RACE-CARS will inform how to better implement community and EMS interventions across North Carolina. Researchers hope that the lessons learned from the trial can help standardize care across other states' EMS agencies and boost implementation of guideline-based cardiac care nationwide and perhaps worldwide.
Recognizing the importance of CPR education
CPR training is critical, Sopko said, not just for professionals, but for lay people, as well. Most cardiac arrests occur outside of the hospital, and most of those occur at home and in public places. Yet, bystanders or laypersons get involved in resuscitation efforts only half the time at best.

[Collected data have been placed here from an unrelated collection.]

(** Everything that took a place is committed. *)
Lemma all_committed t calls :
  records_ok t calls → Forall call_enqueued calls →
  rt_committed t = Z.min (rt_record_count t) (rt_record_capacity t).
Proof using.
  intros Hok Hret. destruct (ro_committed _ _ Hok) as [Hcm1 Hcm2].
  assert (rt_committed t ≤ rt_record_count t) as Hle.
  { destruct (decide (rt_committed t = 0)) as [->|Hne].
    - rewrite (ro_count _ _ Hok). apply takes_bound.
    - destruct (ro_ready _ _ Hok (rt_committed t - 1)) as (j & c & Hj & Hc & _); [|lia|].
      + apply Hcm2. lia.
      + assert (0 ≤ rt_committed t - 1 < rt_record_count t); [|lia].
        apply (ro_taken _ _ Hok). by exists j, c. }
  destruct (Z_lt_le_dec (rt_committed t) (Z.min (rt_record_count t) (rt_record_capacity t)));
    [exfalso|lia].
  destruct (proj1 (ro_taken _ _ Hok (rt_committed t)) ltac:(lia)) as (j & c & Hj & Hc).
  rewrite Forall_lookup in Hret.
  assert (is_ready c.2 = true) as Hr
    by (specialize (Hret _ _ Hj); unfold call_enqueued in Hret; by destruct (c.2)).
  destruct (ro_progress _ _ Hok) as (k & d & Hk & Hd).
  { apply (ro_marked _ _ Hok _ _ _ Hj Hc Hr). lia. }
  specialize (Hret _ _ Hk). unfold call_enqueued in Hret. by destruct (d.2).
Qed.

"That's a big problem," Sopko said. "Everyone should learn CPR. Even if you don't know how to do it, you should be able to dial 911 and get help." Having more strategically located defibrillation machines would also be an important step, he added.

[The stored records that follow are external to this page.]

(** ** Callbacks return *)

(** C39: callbacks never wait for each other: whatever other threads of CUPTI have done to the
    table and however far a call has got, a call that counts an activity or enqueues a record
    returns when it runs alone, after a number of operations bounded by the capacity of the
    table.  The process that is traced is not held up by a thread that was stopped inside the
    agent. *)
Theorem agent_calls_return (enabled : bool) (filters : list xprobe_cupti_filter)
    (table : AggregateTable) (counting : list (Activity * AggregatePc)) (a : Activity)
    (at_count : AggregatePc) (records : RecordTable)
    (enqueueing : list (xprobe_cupti_record * RecordPc)) (r : xprobe_cupti_record)
    (at_record : RecordPc) (i j n : nat)
    (Hcounting : counting !! i = Some (a, at_count))
    (Henqueueing : enqueueing !! j = Some (r, at_record))
    (Hn : 2 * Z.max (tb_record_capacity table) (rt_record_capacity records) + 20 ≤ Z.of_nat n)
    (Hplaces : 0 ≤ tb_record_capacity table ∧ 0 ≤ rt_committed records
       ∧ match at_count with LoadSlot p | ClaimSlot p => 0 ≤ p | _ => True end) :
  (∃ slot table', count_activities (replicate n (i, false)) (table, counting)
                  = (table', <[i := (a, Returned slot)]> counting))
  ∧ (∃ index records', enqueue_records enabled filters (replicate n (j, false)) (records, enqueueing)
                       = (records', <[j := (r, Enqueued index)]> enqueueing)).
Proof.
  split.
  - eapply activity_returns; [done|]. destruct at_count; cbn [steps_left]; try lia;
      match goal with |- context [if ?s == Some ?c then 0 else 1] =>
        pose proof (stale_bound s c) end; lia.
  - eapply record_returns; [done|]. destruct at_record; cbn [enqueue_left]; try lia;
      destruct (_ =? _); lia.
Qed.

The dramatic scene on the NFL field involving Damar Hamlin was a cautionary tale—one Hamlin himself has publicly recognized. He has now partnered with the AHA to bring more attention to CPR education. Messages like his that back up the research are important, Sopko said.
"What we saw on that field was that the timely delivery of layperson and expert resuscitation saves lives," he said. "NHLBI-funded research has helped establish the national blueprint for facilitating more recoveries like this in the future. If everyone learned CPR, imagine how many more lives would be saved."